Fithian acknowledged the 800-pound gorilla in exhibs’ collective living room by predicting the industry will emerge from a fiscal crisis of historic proportions stronger than ever. With 10 theater chains having filed for recent bankruptcy reorganizations and several circuits seeing a change in ownership as a result, “indeed, a long year it has been,” Fithian mused.
But he argued that the spate of multiplex building of recent years, which some say led to the current financial woes, was not to blame. “These improvements were necessary to preserve exhibition’s preeminent status as the first and best movie entertainment experience.”
Too many dinosaurs
The problem, Fithian said, was exhibs’ inability to shutter older, money-losing properties quickly enough. Bankruptcy reorganizations are helping to address the issue, and a peak of about 38,000 domestic screens last summer was cut to 36,379 by year’s end, according to NATO stats.
“By my estimate, we’re shrinking by about 200 screens a month now, on average,” Fithian said. “That count will continue to shrink in the short term, as it must. With new, exciting complexes and reduced overall screen count, exhibition companies will grow healthy again.”
But if Fithian welcomed the influx of new investment that’s entered exhibition via bankruptcy reorganization, the CEO of a circuit feted at ShoWest this year seemed to take a swipe at the new players.
Referring perhaps to entertainment entrepreneur Philip Anschutz, who recently took over United Artist Theatres and is eyeing a couple of other chains, Raymond Syufy, chief of Century Theatres, cautioned: “Great theater circuits are not built overnight; they are not built by acquisitions, nor are they built by size and leveraging costs.”
Rather, exhib success comes from slow, steady growth and good management of operations “theater by theater,” Syufy said.
San Rafael, Calif.-based Century has been among the industry’s healthier circuits of late, and Syufy and circuit prexy Joseph Syufy have been named ShoWesters of the year.
Imagine Entertainment co-topper Brian Grazer also offered keynote remarks supporting the notion that the public’s appetite for moviegoing is constant through good times and bad, as evidenced by 19 pics grossing more than $100 million amid a record $7.7 billion in U.S. box office last year.
“Over the past 20 years that I’ve been coming here, skeptics and pundits have said that films are getting worse, exhibition is getting worse, and the business is either changing or contracting,” Grazer said.

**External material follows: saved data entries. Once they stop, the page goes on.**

(** C2. [getAverageFrequency] returns the arithmetic mean of a non-empty
    snapshot, and [updateAudioData] stores that mean divided by 128; a
    snapshot of [n > 0] zeros has mean 0, one of [n > 0] bytes 255 has
    mean 255. *)
Theorem average_is_arithmetic_mean :
  (forall snapshot : list byte,
      snapshot <> [] ->
      getAverageFrequency snapshot =n= Fin (arithmetic_mean snapshot)) /\
  (forall (E : env) (g : Rose.globals_t) (h : host_state) (a : analyser_node),
      Rose.analyser g = Some a ->
      (0 < frequencyBinCount a)%nat ->
      exists w',
        Rose.updateAudioData E (World g h) = (Ok tt, w') /\
        Rose.volume (globals w') =n=
          Fin (arithmetic_mean (fresh_snapshot (spectrum E) a (reads h)) / 128)) /\
  (forall n : nat, (0 < n)%nat -> getAverageFrequency (repeat x00 n) =n= Fin 0) /\
  (forall n : nat, (0 < n)%nat -> getAverageFrequency (repeat xff n) =n= Fin 255).
Proof.
  assert (Hmean : forall snapshot : list byte, snapshot <> [] ->
            getAverageFrequency snapshot =n= Fin (arithmetic_mean snapshot)).
  { intros snapshot Hne. apply same_Fin. apply getAverageFrequency_exact, Hne. }
  assert (Hrep : forall (b : byte) (n : nat), (0 < n)%nat ->
            getAverageFrequency (repeat b n) =n= Fin (inject_Z (byte_value b))).
  { intros b n Hn.
    assert (Hne : repeat b n <> []) by (destruct n; [lia | discriminate]).
    destruct (getAverageFrequency_exact _ Hne) as [m [Hm Hq]].
    rewrite Hm. simpl. rewrite Hq. apply arithmetic_mean_repeat, Hn. }
  split; [exact Hmean|]. split; [|split].
  - intros E g h a Ha Hbins.
    rewrite (updateAudioData_run E g h a Ha).
    eexists; split; [reflexivity|].
    cbn [globals Rose.volume Rose.set_volume].
    set (snapshot := fresh_snapshot (spectrum E) a (reads h)).
    assert (Hne : snapshot <> []).
    { apply nonempty_length. unfold snapshot.
      rewrite fresh_snapshot_length. exact Hbins. }
    destruct (getAverageFrequency_exact _ Hne) as [m [Hm Hq]].
    rewrite Hm. simpl. rewrite Hq. reflexivity.
  - intros n Hn. exact (Hrep x00 n Hn).
  - intros n Hn. exact (Hrep xff n Hn).
Qed.

Lemma average_is_arithmetic_mean_witness :
  (arithmetic_mean [x01; x02; x06] == 3 /\
   getAverageFrequency [x01; x02; x06] =n= Fin (arithmetic_mean [x01; x02; x06])) /\
  getAverageFrequency (repeat x00 128) =n= Fin 0 /\
  getAverageFrequency (repeat xff 1024) =n= Fin 255.
Proof.
  destruct average_is_arithmetic_mean as [Hmean [_ [Hzero Hfull]]].
  split; [split|split].
  - reflexivity.
  - apply Hmean. discriminate.
  - apply Hzero. lia.
  - apply Hfull. lia.
Defined.

(** C10. On an empty snapshot the mean is the unguarded division 0/0:
    [getAverageFrequency] returns NaN, and [updateAudioData] on an
    analyser without bins completes normally with a NaN volume. *)
Theorem empty_snapshot_mean_is_NaN :
  @getAverageFrequency xnum exact [] = NaN /\
  forall (E : @env xnum) (g : Rose.globals_t) (h : host_state) (a : analyser_node),
    Rose.analyser g = Some a ->
    frequencyBinCount a = 0%nat ->
    Rose.updateAudioData E (World g h) =
    (Ok tt, World (Rose.set_volume NaN g) (consume h)).
Proof.
  split; [reflexivity|].
  intros E g h a Ha Hz.
  rewrite (updateAudioData_run E g h a Ha).
  assert (Hnil : fresh_snapshot (spectrum E) a (reads h) = []).
  { apply length_zero_iff_nil. rewrite fresh_snapshot_length. exact Hz. }
  rewrite Hnil. reflexivity.
Qed.

Lemma empty_snapshot_mean_is_NaN_witness :
  Rose.updateAudioData (sample_env Granted xff)
    (World (Rose.Globals (Some tt) (Some (Analyser 0 true)) (Fin 0) (Fin 0)) host0) =
  (Ok tt,
   World (Rose.Globals (Some tt) (Some (Analyser 0 true)) NaN (Fin 0)) (consume host0)).
Proof.
  apply (proj2 empty_snapshot_mean_is_NaN
           (sample_env Granted xff)
           (Rose.Globals (Some tt) (Some (Analyser 0 true)) (Fin 0) (Fin 0))
           host0 (Analyser 0 true)); reflexivity.
Defined.

(** ** The dominant bucket *)

Lemma max2_bytes (z v : Z) :
  max2 (Fin (inject_Z z)) (Fin (inject_Z v)) = Fin (inject_Z (Z.max z v)).
Proof.
  unfold max2. cbn [is_nan exact x_is_nan lt xlt].
  assert (Hc : (inject_Z z ?= inject_Z v) = (z ?= v)%Z).
  { unfold Qcompare, inject_Z. simpl. rewrite !Z.mul_1_r. reflexivity. }
  rewrite Hc. unfold Z.max. destruct (z ?= v)%Z; reflexivity.
Qed.

Lemma fold_max2_bytes (snapshot : list byte) :
  forall z : Z,
    fold_left max2 (map of_byte snapshot) (Fin (inject_Z z)) =
    Fin (inject_Z (fold_left Z.max (map byte_value snapshot) z)).
Proof.
  induction snapshot as [|b rest IH]; intros z; [reflexivity|].
  cbn [map fold_left]. rewrite of_byte_exact, max2_bytes. apply IH.
Qed.

Lemma fold_max_ge_start (l : list Z) : forall z, (z <= fold_left Z.max l z)%Z.
Proof.
  induction l as [|v l IH]; intros z; simpl; [lia|].
  specialize (IH (Z.max z v)). lia.
Qed.

Lemma fold_max_ge_each (l : list Z) :
  forall z v, In v l -> (v <= fold_left Z.max l z)%Z.
Proof.
  induction l as [|u l IH]; intros z v Hin; [contradiction|].
  simpl. destruct Hin as [-> | Hin].
  - pose proof (fold_max_ge_start l (Z.max z v)). lia.
  - apply IH, Hin.
Qed.

Lemma fold_max_attained (l : list Z) :
  forall z, fold_left Z.max l z = z \/ In (fold_left Z.max l z) l.
Proof.
  induction l as [|u l IH]; intros z; simpl; [left; reflexivity|].
  destruct (IH (Z.max z u)) as [H | H].
  - rewrite H. destruct (Z.max_spec z u) as [[_ ->] | [_ ->]]; auto.
  - right; right; exact H.
Qed.

Lemma value_at_in (snapshot : list byte) (j : nat) :
  (j < List.length snapshot)%nat -> In (value_at snapshot j) (map byte_value snapshot).
Proof.
  intros Hj. unfold value_at. apply in_map, nth_In, Hj.
Qed.

Lemma in_values (snapshot : list byte) (v : Z) :
  In v (map byte_value snapshot) ->
  exists j, (j < List.length snapshot)%nat /\ value_at snapshot j = v.
Proof.
  intros Hin. apply in_map_iff in Hin. destruct Hin as [b [Hb Hin]].
  destruct (In_nth _ _ x00 Hin) as [j [Hj Hnth]].
  exists j. split; [exact Hj|]. unfold value_at. rewrite Hnth. exact Hb.
Qed.

(** [Math.max(...dataArray)] is the value at any index that holds the
    maximum. *)
Lemma Math_max_at (snapshot : list byte) (k : nat) :
  (k < List.length snapshot)%nat ->
  (forall j, (j < List.length snapshot)%nat ->
             (value_at snapshot j <= value_at snapshot k)%Z) ->
  Math_max (map of_byte snapshot) = Fin (inject_Z (value_at snapshot k)).
Proof.
  intros Hk Hmax. destruct snapshot as [|b rest]; [simpl in Hk; lia|].
  unfold Math_max. cbn [map fold_left].
  change (max2 neg_infinity (of_byte b)) with (Fin (inject_Z (byte_value b))).
  rewrite fold_max2_bytes. do 2 f_equal.
  set (m := fold_left Z.max (map byte_value rest) (byte_value b)).
  assert (Hin : In m (map byte_value (b :: rest))).
  { destruct (fold_max_attained (map byte_value rest) (byte_value b)) as [H | H].
    - left. symmetry. exact H.
    - right. exact H. }
  destruct (in_values _ _ Hin) as [j [Hj Hv]].
  assert (Hge : (value_at (b :: rest) k <= m)%Z).
  { pose proof (value_at_in (b :: rest) k Hk) as Hk'.
    destruct Hk' as [Hk' | Hk'].
    - rewrite <- Hk'. apply fold_max_ge_start.
    - apply fold_max_ge_each, Hk'. }
  specialize (Hmax j Hj). lia.
Qed.

Lemma strict_eq_bytes (z v : Z) :
  strict_eq (Fin (inject_Z z)) (Fin (inject_Z v)) = (z =? v)%Z.
Proof.
  cbn [strict_eq exact xeq].
  destruct (Z.eqb_spec z v) as [-> | Hne].
  - apply Qeq_bool_iff. reflexivity.
  - apply not_true_is_false. intros H. apply Qeq_bool_iff in H.
    apply Hne. apply inject_Z_injective. exact H.
Qed.

(** [indexOf] returns the lowest index whose value is the one sought. *)
Lemma indexOf_from_first (snapshot : list byte) :
  forall (i : Z) (k : nat),
    (k < List.length snapshot)%nat ->
    (forall j, (j < k)%nat -> value_at snapshot j <> value_at snapshot k) ->
    indexOf_from i snapshot (Fin (inject_Z (value_at snapshot k))) =
    (i + Z.of_nat k)%Z.
Proof.
  induction snapshot as [|b rest IH]; intros i k Hk Hfirst; [simpl in Hk; lia|].
  cbn [indexOf_from]. rewrite of_byte_exact, strict_eq_bytes.
  destruct k as [|k].
  - unfold value_at. cbn [nth]. rewrite Z.eqb_refl. lia.
  - assert (Hb : (byte_value b =? value_at (b :: rest) (S k))%Z = false).
    { apply Z.eqb_neq. apply (Hfirst 0%nat). lia. }
    rewrite Hb.
    change (value_at (b :: rest) (S k)) with (value_at rest k).
    rewrite IH.
    + lia.
    + simpl in Hk. lia.
    + intros j Hj. apply (Hfirst (S j)). lia.
Qed.

(** The hue of the source for winning index [k] in a snapshot of
    length [n]. *)
Lemma hue_of_index (k n : nat) :
  (k < n)%nat ->
  exists hue,
    xmul (xdiv (Fin (inject_Z (Z.of_nat k))) (Fin (inject_Z (Z.of_nat n))))
         (Fin (inject_Z 360)) = Fin hue /\
    hue == inject_Z (Z.of_nat k) / inject_Z (Z.of_nat n) * 360 /\
    0 <= hue < 360.
Proof.
  intros Hk.
  assert (Hn : 0 < inject_Z (Z.of_nat n)) by (apply inject_Z_pos; lia).
  rewrite (xdiv_pos _ _ Hn). cbn [xmul].
  eexists. split; [reflexivity|]. change (inject_Z 360) with 360.
  split; [reflexivity|].
  assert (Hk0 : 0 <= inject_Z (Z.of_nat k)) by (apply inject_Z_nonneg; lia).
  assert (Hkn : inject_Z (Z.of_nat k) < inject_Z (Z.of_nat n))
    by (rewrite <- Zlt_Qlt; lia).
  set (x := inject_Z (Z.of_nat k)) in *. set (y := inject_Z (Z.of_nat n)) in *.
  assert (H0 : 0 <= x / y) by (apply Qle_shift_div_l; [exact Hn | lra]).
  assert (H1 : x / y < 1) by (apply Qlt_shift_div_r; [exact Hn | lra]).
  lra.
Qed.

Lemma getPitchColor_first_maximum (snapshot : list byte) (k : nat) :
  first_maximum_at snapshot k ->
  exists hue,
    getPitchColor snapshot = Hsl (Fin hue) 100 50 /\
    hue == inject_Z (Z.of_nat k) / inject_Z (Z.of_nat (List.length snapshot)) * 360 /\
    0 <= hue < 360.
Proof.
  intros [Hk [Hmax Hfirst]].
  unfold getPitchColor, indexOf. cbv zeta.
  rewrite (Math_max_at snapshot k Hk Hmax).
  rewrite (indexOf_from_first snapshot 0 k Hk).
  - rewrite Z.add_0_l.
    destruct (hue_of_index _ _ Hk) as [hue [Hhue Hrange]].
    exists hue. split; [|exact Hrange].
    unfold array_length. cbn [of_Z exact mul div]. rewrite Hhue. reflexivity.
  - intros j Hj. specialize (Hfirst j Hj). lia.
Qed.

Lemma unique_maximum_is_first (snapshot : list byte) (k : nat) :
  unique_maximum_at snapshot k -> first_maximum_at snapshot k.
Proof.
  intros [Hk Huniq]. split; [exact Hk|]. split.
  - intros j Hj. destruct (Nat.eq_dec j k) as [-> | Hne]; [lia|].
    specialize (Huniq j Hj Hne). lia.
  - intros j Hj. apply Huniq; lia.
Qed.

(** C3. For a snapshot of length [n] whose maximum is at index [k]
    only, the hue of [getPitchColor] is (k/n)*360 and lies in [0,360);
    when several indices hold the maximum, the lowest of them takes the
    place of [k]. *)
Theorem dominant_hue_first_index_wins :
  (forall (snapshot : list byte) (k : nat),
      unique_maximum_at snapshot k ->
      exists hue,
        getPitchColor snapshot = Hsl (Fin hue) 100 50 /\
        hue == inject_Z (Z.of_nat k) / inject_Z (Z.of_nat (List.length snapshot)) * 360 /\
        0 <= hue < 360) /\
  (forall (snapshot : list byte) (k : nat),
      first_maximum_at snapshot k ->
      exists hue,
        getPitchColor snapshot = Hsl (Fin hue) 100 50 /\
        hue == inject_Z (Z.of_nat k) / inject_Z (Z.of_nat (List.length snapshot)) * 360 /\
        0 <= hue < 360).
Proof.
  split.
  - intros snapshot k H.
    apply getPitchColor_first_maximum, unique_maximum_is_first, H.
  - intros snapshot k H. apply getPitchColor_first_maximum, H.
Qed.

Lemma dominant_hue_first_index_wins_witness :
  (exists hue,
      getPitchColor [x01; x09; x02] = Hsl (Fin hue) 100 50 /\
      hue == inject_Z 1 / inject_Z 3 * 360 /\ 0 <= hue < 360) /\
  (exists hue,
      getPitchColor [x01; x05; x05; x02] = Hsl (Fin hue) 100 50 /\
      hue == inject_Z 1 / inject_Z 4 * 360 /\ 0 <= hue < 360).
Proof.
  destruct dominant_hue_first_index_wins as [Huniq Hfirst].
  split.
  - apply (Huniq [x01; x09; x02] 1%nat).
    split; [simpl; lia|].
    intros j Hj Hne. unfold value_at, byte_value.
    destruct j as [|[|[|j]]]; simpl in *; lia.
  - apply (Hfirst [x01; x05; x05; x02] 1%nat).
    split; [simpl; lia|]. split.
    + intros j Hj. unfold value_at, byte_value.
      destruct j as [|[|[|[|j]]]]; simpl in *; lia.
    + intros j Hj. unfold value_at, byte_value.
      destruct j as [|j]; simpl in *; lia.
Defined.

(** ** One tick of the sphere *)

Section SphereTick.
Context {num : Type} {N : JsNum num}.
Variable E : @env num.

Like Valenti, the effervescent producer offered a list of historic and current challenges to the theatrical experience by everything from broadcast TV and cable to DVD and the Internet.
“(But) people absolutely love movies,” Grazer enthused. “Yes, the price of a ticket has gone up, but thanks to you people, the comfort and the overall experience of seeing movies has been heightened so that it’s well worth it.”
To be exact, average ticket prices rose 32¢, or 6%, to $5.40 last year. Since 1990, tickets have become 28% more costly.